泣きそうなのをグッとこらえて、オレはグラウンドへと駆け出した。








その日の水谷はおかしかった。
オレが目撃した光景と合わせると、もっと花が飛んでてもいいのに、
今の水谷は花を飛ばすどころか、花を成長させる栄養もなさそうだ。
考え込むような、落ち込んでいるような、そんな感じ。

…もしかして、無理やりキスして嫌われちゃったとか?

オレも落ち込みたいのは山々なのだが、どうにも気になってしょうがない。
今日は水谷が部誌担当なのに、さっきからシャーペンをくるくる回して一向に進む気配がない。
そんな調子じゃ明日の朝になっても帰れない…そう思ってオレは水谷に近づいた。

「おい。早くしないと帰れないぞ。」
「うぇ!えっ栄口!?」
そっと話しかけたつもりなのに、予想以上に驚かれたので、逆にこちらがビックリしてしまう。
それでもボーっとオレの顔を見ているので、頭を叩いてやった。

「いってぇ!!栄口ひでーよ!!」
大げさに言うので笑いが込み上げてくる。

「水谷なんかあったの?」
さりげなく聞いてみたけど、本当は気になってしょうがない。
なんで元気ないの?嬉しいことあったんじゃないの??

「えっ何で?」
「なんか落ち込んでるみたいだったから…。
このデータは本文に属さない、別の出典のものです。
(** The packet that completes the last frame of a code, with a rate but 0 and a block of less
    than 48 numbers, makes the code. *)
Lemma frame_completes g p hl front rest : gen_ok g -> generated_fec_packets_ g = [] -> media_ok p -> kRtpHeaderSize <= hl <= fp_length p ->
  let params := match media_packets_ g with [] => new_params_ g | _ => params_ g end in
  Z.of_nat (length (media_packets_ g)) < kMaxMediaPackets -> media_packets_ g ++ [p] = front :: rest -> block front rest ->
  Z.testbit (get0 (fp_data p) 1) 7 = true -> num_protected_frames_ g + 1 = max_fec_frames params -> fec_rate params <> 0 ->
  last_place 0 (number front) rest < kMaxMediaPackets ->
  exists g', AddRtpPacketAndGenerateFec g (packet_bytes p) (fp_length p - hl) hl = Some (0, g') /\ FecAvailable g' = true /\ media_packets_ g' = front :: rest /\
    last_media_packet_rtp_header_length_ g' = hl /\ params_ g' = params.
Proof.
  intros [[H1 H2 [H3 H3'] H4 H5 H6] H7 H8] Hgen Hp Hhl params Hsize Hmedia Hb Hmark Hfr Hrate Hnear. pose proof (zlen_packet_bytes p Hp) as Hz. pose proof Hp as [_ Hlen _].
  unfold kRtpHeaderSize, IP_PACKET_SIZE in *. unfold AddRtpPacketAndGenerateFec. rewrite Hgen. set (g0 := match media_packets_ g with [] => _ | _ => g end).
  assert (Hg0 : media_packets_ g0 = media_packets_ g /\ num_protected_frames_ g0 = num_protected_frames_ g /\ params_ g0 = params).
  { unfold g0, params. by destruct (media_packets_ g) eqn:E. }
  assert (Hr : rate_ok params) by (unfold params; by destruct (media_packets_ g)). clearbody g0 params. destruct Hg0 as (E1 & E2 & E3).
  rewrite (get0_zget (packet_bytes p) 1) by lia. cbn [mbind option_bind]. rewrite get0_packet_bytes by done.
  assert (Hmarker : negb (Z.land (get0 (fp_data p) 1) kRtpMarkerBitMask =? 0) = true).
  { apply negb_true_iff, Z.eqb_neq. intros E0. pose proof (f_equal (fun z => Z.testbit z 7) E0) as Ht. cbv beta in Ht. rewrite Z.land_spec, Hmark, Z.bits_0 in Ht. done. }
  rewrite Hmarker, E1. unfold kUlpfecMaxMediaPackets. rewrite (proj2 (Z.ltb_lt _ _)) by done.
  replace (u64 (fp_length p - hl + hl)) with (fp_length p) by (unfold u64; rewrite Z.mod_small; lia). rewrite media_copy_exact by done. cbn [mbind option_bind].
  unfold maybe_encode. cbn [negb]. set (g2 := _ <| num_protected_frames_ := _ |>).
  assert (Hg2 : media_packets_ g2 = front :: rest /\ params_ g2 = params /\ num_protected_frames_ g2 = max_fec_frames params /\ last_media_packet_rtp_header_length_ g2 = hl).
  { unfold g2. cbn. rewrite E2, Hmedia. done. }
  clearbody g2. destruct Hg2 as (F1 & F2 & F3 & F4). rewrite F1, F2, F3, Z.eqb_refl. cbn [mbind option_bind]. unfold rate_ok in Hr.
  replace (u8 (fec_rate params)) with (fec_rate params) by (unfold u8; rewrite Z.mod_small; lia).
  assert (Hn : Z.of_nat (length (front :: rest)) <= kMaxMediaPackets) by (rewrite <- Hmedia, length_app; cbn [length]; lia).
  pose proof (EncodeFec_outcome front rest (fec_rate params) 0 false (fec_mask_type params) Hb Hn Hr ltac:(cbn [length]; lia)) as H.
  rewrite (proj2 (Z.eqb_neq (fec_rate params) 0)), (proj2 (Z.leb_gt _ _)) in H by done. destruct H as (rows & fecs & -> & _ & _ & Hlenf). cbn [mbind option_bind].
  pose proof (NumFecPackets_bounds (Z.of_nat (length (front :: rest))) (fec_rate params) ltac:(cbn [length]; lia) ltac:(lia)) as Hnum.
  rewrite (proj2 (Z.eqb_neq (fec_rate params) 0)) in Hnum by done. destruct fecs as [|f fecs]; [cbn [length] in *; lia|]. eexists. split; [reflexivity|]. done.
Qed.

(** ** Runs *)

Inductive gen_op : Type :=
  | OpParams (params : FecProtectionParams)
  | OpMedia (p : Packet) (rtp_header_length : Z)
  | OpRed (red_payload_type ulpfec_payload_type first_seq_num : Z).

Definition gen_exec (garbage : Z) (g : UlpfecGenerator) (o : gen_op) : option UlpfecGenerator :=
  match o with
  | OpParams params => Some (SetFecParameters g params)
  | OpMedia p hl => snd <$> AddRtpPacketAndGenerateFec g (packet_bytes p) (fp_length p - hl) hl
  | OpRed red_pt pt first_seq_num => snd <$> GetUlpfecPacketsAsRed garbage g red_pt pt first_seq_num
  end.

(** The calls the class allows: a rate of one byte; a media packet when no code waits, whose
    numbers differ along the block; the code when there is one. *)
Definition gen_allowed (g : UlpfecGenerator) (o : gen_op) : Prop :=
  match o with
  | OpParams params => rate_ok params
  | OpMedia p hl => FecAvailable g = false /\ media_ok p /\ kRtpHeaderSize <= hl <= fp_length p /\ block_list (taken g p)
  | OpRed _ _ first_seq_num => FecAvailable g = true /\ is_u16 first_seq_num
  end.

Inductive gen_reachable (garbage : Z) : UlpfecGenerator -> Prop :=
  | gr_new : gen_reachable garbage new_UlpfecGenerator
  | gr_exec g o g' : gen_reachable garbage g -> gen_allowed g o -> gen_exec garbage g o = Some g' -> gen_reachable garbage g'.

Lemma FecAvailable_code g : FecAvailable g = negb (bool_decide (generated_fec_packets_ g = [])).
Proof. unfold FecAvailable. by destruct (generated_fec_packets_ g). Qed.

Lemma available_last g : gen_ok g -> FecAvailable g = true -> exists last, list.last (media_packets_ g) = Some last.
Proof.
  intros [[_ _ _ H4 _ _] _ _]. rewrite FecAvailable_code. destruct (media_packets_ g) as [|q l] eqn:E; [by destruct (H4 eq_refl) as [-> _]|].
  intros _. destruct (list.last (q :: l)) eqn:El; [by eexists|]. by apply last_None in El.
Qed.

Lemma gen_exec_ok garbage g o : gen_ok g -> gen_allowed g o -> exists g', gen_exec garbage g o = Some g' /\ gen_ok g'.
Proof.
  intros Hg. destruct o as [params|p hl|red_pt pt first_seq_num]; cbn [gen_allowed gen_exec].
  - intros Hp. eexists. split; [done|]. by apply SetFecParameters_ok.
  - intros (Hav & Hp & Hhl & Hb). rewrite FecAvailable_code in Hav. apply negb_false_iff, bool_decide_eq_true_1 in Hav.
    destruct (AddRtpPacket_ok g p hl Hg Hav Hp Hhl Hb) as (ret & g' & -> & Hg' & _). by exists g'.
  - intros [Hav Hseq]. destruct (available_last g Hg Hav) as [last Hlast].
    destruct (GetUlpfecPacketsAsRed_ok garbage g red_pt pt first_seq_num last Hg Hlast Hseq) as (reds & -> & _). cbn. eexists. split; [done|]. apply reset_gen_ok, Hg.
Qed.

Lemma reachable_ok garbage g : gen_reachable garbage g -> gen_ok g.
Proof.
  induction 1 as [|g o g' _ IH Ha E]; [apply new_gen_ok|]. destruct (gen_exec_ok garbage g o IH Ha) as (g'' & E' & Hg). congruence.
Qed.

(** ** Theorems *)

(** C19. In every run of the generator each allowed call completes without an access outside of
    an array; at most 48 media packets are gathered; while no code waits,
    fewer complete frames are gathered than the parameters allow; and a code that waits
    is the one of exactly the gathered packets with the parameters in force. *)
Theorem generator_runs garbage g : gen_reachable garbage g ->
  (forall o, gen_allowed g o -> exists g', gen_exec garbage g o = Some g') /\
  Z.of_nat (length (media_packets_ g)) <= 48 /\
  (FecAvailable g = false -> 1 <= max_fec_frames (params_ g) -> 0 <= num_protected_frames_ g < max_fec_frames (params_ g)) /\
  (FecAvailable g = true -> EncodeFec (media_packets_ g) (fec_rate (params_ g)) 0 false (fec_mask_type (params_ g)) = Some (0, generated_fec_packets_ g)).
Proof.
  intros Hr. pose proof (reachable_ok _ _ Hr) as Hg. split.
  - intros o Ho. destruct (gen_exec_ok garbage g o Hg Ho) as (g' & E & _). by exists g'.
  - destruct Hg as [[H1 _ _ _ _ H6] H7 H8]. rewrite FecAvailable_code. split; [exact H1|]. split.
    + intros Hav%negb_false_iff%bool_decide_eq_true_1 Hm. specialize (H8 Hav Hm). lia.
    + intros Hav%negb_true_iff%bool_decide_eq_false_1. by destruct H7.
Qed.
言いたくないならいいんだけど、オレはいつも水谷に助けられてるからさ。」
「…栄口は俺が1番?」
「へっ?」
なんだってこう、こいつはオレが予想していないことを言うのだろう。
だけど、こう期待した目で見られるとなぁ…

「…1番だよ!!」
乱暴にそう言うと、水谷は驚いたようにオレを見ている。
言わせたくせにその態度ってあり!?

文句の1つでも言おうと口を開けようとすると同時に、腕をグイッと引っ張られた。
「!?」
突然のことでバランスを崩すと、それを見計らったように、水谷はオレを支え…







オレの唇に自分の唇を合わせてきた


「…っ」
甘い感覚に身体がとろけてしまいそうになる。
こんな時に何故か思い出す過去の記憶…
(前から思ってたんだけどさぁ、栄口と坂井さんって似てるよね?)
それと同時に練習前に見た映像が重なった…



ドンッ




オレは思いっきり水谷を突き飛ばした。
水谷は背中を打ったらしく、顔を歪めている。
こんなの違う…こんなのまるで…
「オレを彼女の変わりにするのはやめろ!!」
「…」
「オレは坂井さんなんかじゃない!!」







自転車をもうスピードでこぐ。
あぁそういえば、水谷のこと好きって気付いた時もこんな感じだった。

「…うっ…うぅ」
自転車をこいでるのに涙なんて流れるから余計苦しい。

やっぱりもう止めたいよ。もう苦しいよ…。
だって欲しいんだ。キスなんかされて、もっと、もっと水谷を求めちゃう。

ふと自転車を止めて空を仰ぐと、星がきらりと流れた。
「流れ星に3回願い事を言うと叶う」
なんて誰が言い出したんだろう。

だけど、流れ星は速すぎて…その流れに見とれて…願い事を3回言える人はいるのだろうか。
届かない水谷への願いは、まるで流れ星のようだった。